Picking the best of the possible quarterbacks may have been less successful than picking out the worst. Had they kept Keenum, the door would have been wide open to drafting a first-round quarterback in 2018. You know, that draft that had a league MVP QB taken right after cornerback Mike Hughes.
There’s a lot of value in not being locked in to an expensive quarterback. Had the Broncos, who signed Keenum after 2018, not been numbskulls, they would have Justin Fields right now and feel like the sky was the ceiling. Same goes for the Panthers, who signed Teddy last year and could have easily picked their next franchise guy, had they not chosen to trade for one of the biggest busts of the century.
Neither Keenum or Bridgewater would have been expensive either. Want to add that one extra veteran guard? Well, they coulda swung it with those guys.

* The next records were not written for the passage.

(** Log writes are numbered by [w_ops]; requests by their position. *)
Record Oracle := {
  fate : nat → write_fate;
  wall_ms : nat → N;
  bind_ok : bool;
  spawned : option N;
  vars : list (string * string);
  run_uuid : string;
  handshake_uuid : nat → string;
  accepts : list accept_event;
  exited_at : option N;
  proc_at : nat → disk;
  page_kb : N;
  strays : nat → list string
}.

Definition set_disk (d : disk) (w : World) : World :=
  {| w_disk := d; w_gen := w_gen w; w_clock := w_clock w; w_ops := w_ops w;
     w_written := w_written w |}.
Definition set_gen (g : GenerationInfo) (w : World) : World :=
  {| w_disk := w_disk w; w_gen := g; w_clock := w_clock w; w_ops := w_ops w;
     w_written := w_written w |}.
Definition set_clock (t : N) (w : World) : World :=
  {| w_disk := w_disk w; w_gen := w_gen w; w_clock := t; w_ops := w_ops w;
     w_written := w_written w |}.

(** A write to the log: the disk changes, the record joins the history. *)
Definition log_write {A} (r : LogRecord) (m : M disk A) : M World A := λ w,
  let '(d, res) := m (w_disk w) in
  ({| w_disk := d; w_gen := w_gen w; w_clock := w_clock w; w_ops := S (w_ops w);
      w_written := w_written w ++ [r] |}, res).

Definition observation_log_path (rsi_root generation_id : string) : string :=
  path_join (path_join (path_join rsi_root "canary") "observations") (generation_id +:+ ".jsonl").
Definition generation_socket_path (rsi_root generation_id : string) : string :=
  path_join (path_join rsi_root "workers") (generation_id +:+ ".sock").

Section Executor.
Context `{Sha256} `{JsonStr} `{WorkerCodec}.
(** [serde_json::from_slice::<LogRecord>]. *)
Context (from_slice : string → option LogRecord).

Fixpoint records_of_lines (path : string) (lines : list string) : result (list LogRecord) :=
  match lines with
  | [] => Ok []
  | line :: rest =>
    r ← ok_or (from_slice line) (Fmt "observation log {:?} has an unreadable record: {}" [path]);
    rs ← records_of_lines path rest;
    Ok (r :: rs)
  end.

Definition stored_records (d : disk) (path : string) : result (list LogRecord) :=
  bytes ← read_file d path "cannot read observation log {:?}: {}";
  records_of_lines path (split_lines bytes).1.

(** *** The executor *)

Context (sup : HostSupervisor) (config : SupervisorConfig) (workload : PinnedWorkload)
  (identity : CandidateIdentity) (executable : string) (args : list string)
  (exec : ExecutorConfig) (oracle : Oracle).

Definition gen_id : string := Identity.generation_id identity.
Definition log_path : string := observation_log_path (rsi_root config) gen_id.
Definition sock_path : string := generation_socket_path (rsi_root config) gen_id.

(** [requests]. *)
Definition planned : list CanaryRequestSpec :=
  let all := requests (manifest workload) in
  match request_limit exec with
  | Some n => take (Nat.min n (length all)) all
  | None => all
  end.

Definition wanted_header (now : N) : LogHeader :=
  new_header gen_id (pinned_digest workload) (executable_digest identity) now.

(** A call of the log module that writes, or does not, the header. *)
Definition on_disk {A} (m : M disk A) : M World A := λ w,
  let '(d, res) := m (w_disk w) in (set_disk d w, res).

Definition open_log : M World ObservationLogWriter := λ w,
  let wanted := wanted_header (wall_ms oracle (w_ops w)) in
  if negb (bool_decide (is_Some (w_disk w !! log_path)))
  then log_write (RHeader wanted) (create (fate oracle (w_ops w)) log_path wanted) w
  else match stored_records (w_disk w) log_path with
  | Err e => (w, Err e)
  | Ok (RHeader existing :: _) =>
    if negb (bool_decide (h_generation_id existing = h_generation_id wanted))
       || negb (bool_decide (h_workload_digest existing = h_workload_digest wanted))
       || negb (bool_decide (h_candidate_executable_digest existing
                             = h_candidate_executable_digest wanted))
    then (w, fail
      "observation log {:?} is bound to another generation, workload or executable; refusing"
      [log_path])
    else on_disk (reopen from_slice log_path existing) w
  | Ok _ => (w, fail "observation log {:?} has no header; refusing" [log_path])
  end.

(** [record_rejection]: a rejection that cannot be written is only traced. *)
Definition record_rejection (writer : ObservationLogWriter) (why : string)
    (s : ExecutionSummary) : M World ExecutionSummary := λ w,
  let at_ms := wall_ms oracle (w_ops w) in
  let '(w, r) := log_write (RRejection {| reason := why; rejected_at_ms := at_ms |})
                   (append_rejection (fate oracle (w_ops w)) writer why at_ms) w in
  (w, Ok (if is_ok r then add_rejection s else s)).

Fixpoint drain_strays (writer : ObservationLogWriter) (reasons : list string)
    (s : ExecutionSummary) : M World ExecutionSummary :=
  match reasons with
  | [] => mret s
  | why :: rest => s ← record_rejection writer why s; drain_strays writer rest s
  end.

(** [finish]: marks an early safety revert, then seals. *)
Definition finish (writer : ObservationLogWriter) (s : ExecutionSummary) (revert : bool)
    : M World ExecutionOutcome := λ w,
  let '(w, s) := if revert then (set_gen (set_state Reverting (w_gen w)) w, set_reverted s)
                 else (w, s) in
  let '(d, r) := seal from_slice (fate oracle (w_ops w)) writer (wall_ms oracle (w_ops w))
                   (w_disk w) in
  ({| w_disk := d; w_gen := w_gen w; w_clock := w_clock w; w_ops := S (w_ops w);
      w_written := w_written w |},
   match r with Ok sealed => Ok (SealedOutcome sealed s) | Err e => Err e end).

(** *** Readiness *)

Definition TICK : N := millis 50.

(** The worker has exited by time [t]. *)
Definition has_exited (t : N) : bool :=
  match exited_at oracle with Some e => (e <=? t)%N | None => false end.

(** The loop that waits for an authenticated connection, turn [n]; when nothing more comes it
    ticks on until the worker exits or the deadline passes. *)
Fixpoint wait_ready (writer : ObservationLogWriter) (ready_by : N) (run_secret : string) (n : nat)
    (events : list accept_event) (s : ExecutionSummary)
    : M World (option IpcConnection * ExecutionSummary) := λ w,
  let timed_out :=
    set_failure ("no authenticated versioned readiness within "
                 +:+ debug_duration (readiness_deadline exec)) s in
  let exited := set_failure "worker exited before it became ready" s in
  if (ready_by <=? w_clock w)%N then (w, Ok (None, timed_out))
  else
    let tick := N.min (ready_by - w_clock w) TICK in
    match events with
    | [] =>
      if match exited_at oracle with Some e => (e <=? ready_by)%N | None => false end
      then (set_clock (N.max (w_clock w) (default 0%N (exited_at oracle))) w, Ok (None, exited))
      else (set_clock ready_by w, Ok (None, timed_out))
    | Quiet :: events =>
      let w := set_clock (w_clock w + tick)%N w in
      if has_exited (w_clock w) then (w, Ok (None, exited))
      else wait_ready writer ready_by run_secret (S n) events s w
    | AcceptFailed waited :: events =>
      wait_ready writer ready_by run_secret (S n) events s
        (set_clock (w_clock w + N.min waited tick)%N w)
    | Candidate waited c :: events =>
      let w := set_clock (w_clock w + N.min waited tick)%N w in
      let remaining := (ready_by - w_clock w)%N in
      match authenticate_worker_connection (handshake_uuid oracle n) gen_id run_secret remaining
              (w_clock w) c with
      | (c, now, inr auth) =>
        if can_execute_for auth gen_id then (set_clock now w, Ok (Some c, s))
        else wait_ready writer ready_by run_secret (S n) events s (set_clock now w)
      | (c, now, inl f) =>
        (s ← record_rejection writer (failure_text f) s;
         wait_ready writer ready_by run_secret (S n) events s) (set_clock now w)
      end
    end.

(** *** Waiting for one result *)

(** What the frame [msg] does to the wait for the result of [spec]: end it with a status and
    an output, reject it and go on, reject it and close, or ignore it. *)
Inductive frame_effect :=
  | Ends (st : VerifiedStatus) (output : option string)
  | Rejects (why : string)
  | RejectsAndCloses (why : string)
  | Ignored.

Definition result_effect (spec : CanaryRequestSpec) (issued answered : gset string)
    (version : N) (named request_id output : string) : frame_effect :=
  if bool_decide (request_id = Workload.request_id spec) then
    if negb (version =? CANARY_PROTOCOL_VERSION)%N || negb (bool_decide (named = gen_id))
    then Ends InvalidResponse None
    else Ends VerifiedSuccess (Some output)
  else
    let why := if bool_decide (request_id ∈ answered) then "already answered"
               else if bool_decide (request_id ∈ issued) then "not the open request"
               else "not issued" in
    let text := "ExecuteResult for request " +:+ request_id +:+ " which was " +:+ why in
    if negb (bool_decide (named = gen_id)) then RejectsAndCloses text else Rejects text.

Definition on_frame (spec : CanaryRequestSpec) (issued answered : gset string)
    (msg : WorkerMessage) : frame_effect :=
  let unexpected :=
    Rejects ("unexpected frame on the authenticated connection: " +:+ debug_worker msg) in
  let foreign named := RejectsAndCloses ("message naming generation " +:+ named) in
  match msg with
  | ExecuteResult version named request_id output _ =>
    result_effect spec issued answered version named request_id output
  | Heartbeat named _ _ _ | CanaryReport named _ _ _ _ =>
    if bool_decide (named = gen_id) then Ignored else foreign named
  | Pong => Ignored
  | DrainComplete named =>
    if bool_decide (named = gen_id) then unexpected else foreign named
  | _ => unexpected
  end.

(** The status a failed read ends the wait with. *)
Definition on_error (e : string) : VerifiedStatus :=
  if str_contains "closed by peer" e then ConnectionClosed
  else if str_contains "Failed to read" e then ConnectionClosed
  else InvalidResponse.

(** The wait's outcome: the connection, the summary, the status and the output.  The loop is
    recursive on the frames still to come, because every turn that goes on has consumed one. *)
Definition wait_outcome : Type :=
  IpcConnection * ExecutionSummary * VerifiedStatus * option string.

That’s not to say that better rosters and two elite receivers would have guaranteed Keenum or Bridgewater would be raising Lombardi, it’s only to say that the NFL’s salary cap system punishes expensive QBs so harshly that the Vikings probably could have built .500 teams around two mediocre/cheap QBs just as they have with a pricy/good QB.
And they would have had the chance at a golden ticket, which is having a good QB on a rookie contract.
Of course, the book on The Decision isn’t written yet for Cousins. While it was clear from that yuck-fest on Thursday night that Teddy and Case aren’t taking their teams anywhere, Cousins has a chance to shrug off those .500 teams of the past and take a 3–3 squad through a ringer of an upcoming schedule and come out of the other side as a legitimate contender.
The Vikings have 11 weeks to make the choice to sign (and re-sign) Cousins a success story.
Because if they miss the postseason and come short of the playoffs in three of four years with him as their QB, it’ll be impossible to say they made the right call, even if he’s been very good overall.